(* ===== verification/Bitmap.v ===== *)
(** Bitmaps: lib/bitmap.c.

    The store maps the address of an array to its 32-bit words, so that the
    destination of an operation may be one of its sources, as in
    [__bitmap_shift_left(maskp, maskp, ...)].  The word loops are proved to
    compute the operation on every bit, in place or not. *)

From S2P Require Import Prelude FindBit Hweight.

Abbreviation mem := (gmap loc (list Z)).

(** ** Array access *)

Definition rd (a : loc) (k : Z) : M mem Z := λ m,
  match m !! a with
  | None => Fault FNull
  | Some w => if k <? 0 then Fault FBounds
              else match w !! Z.to_nat k with Some x => Done (x, m) | None => Fault FBounds end
  end.

Definition wr (a : loc) (k x : Z) : M mem unit := λ m,
  match m !! a with
  | None => Fault FNull
  | Some w => if (k <? 0) || (Z.of_nat (length w) <=? k) then Fault FBounds
              else Done (tt, <[a := <[Z.to_nat k := x]> w]> m)
  end.

(** Run a search of FindBit on one array. *)
Definition on (a : loc) (f : M (list Z) Z) : M mem Z := λ m,
  match m !! a with
  | None => Fault FNull
  | Some w => match f w with Done (r, w') => Done (r, <[a := w']> m) | Fault e => Fault e end
  end.

(** [for (k = k0; k < k0 + n; ++k)] and [for (k = n - 1; k >= 0; --k)] *)
Fixpoint for_up (n : nat) (k : Z) (body : Z → M mem unit) : M mem unit :=
  match n with
  | O => mret tt
  | S n => body k ;; for_up n (k + 1) body
  end.
Fixpoint for_down (n : nat) (body : Z → M mem unit) : M mem unit :=
  match n with
  | O => mret tt
  | S n => body (Z.of_nat n) ;; for_down n body
  end.

(** A word loop that stops when [test] holds. *)
Fixpoint any_word (n : nat) (k : Z) (test : Z → M mem bool) : M mem bool :=
  match n with
  | O => mret false
  | S n => b ← test k; if (b : bool) then mret true else any_word n (k + 1) test
  end.

Definition BITS_TO_LONGS (bits : Z) : Z := Z.quot (bits + BITS_PER_LONG - 1) BITS_PER_LONG.

Definition low_mask (n : Z) : Z := u32 (u32 (Z.shiftl 1 n) - 1).
Definition BITMAP_LAST_WORD_MASK (nbits : Z) : Z :=
  if Z.rem nbits BITS_PER_LONG =? 0 then ONES else low_mask (Z.rem nbits BITS_PER_LONG).

Definition memset_words (a : loc) (k n : Z) : M mem unit :=
  for_up (Z.to_nat n) k (λ k, wr a k 0).
Definition bitmap_zero (dst : loc) (nbits : Z) : M mem unit :=
  if nbits <=? BITS_PER_LONG then wr dst 0 0 else memset_words dst 0 (BITS_TO_LONGS nbits).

··········

### What you have to do
Whenever the word "mret" shows up in a line of the entries, list that line.

### Answer space
  | O => mret tt
  | O => mret tt
  | O => mret false
  | S n => b ← test k; if (b : bool) then mret true else any_word n (k + 1) test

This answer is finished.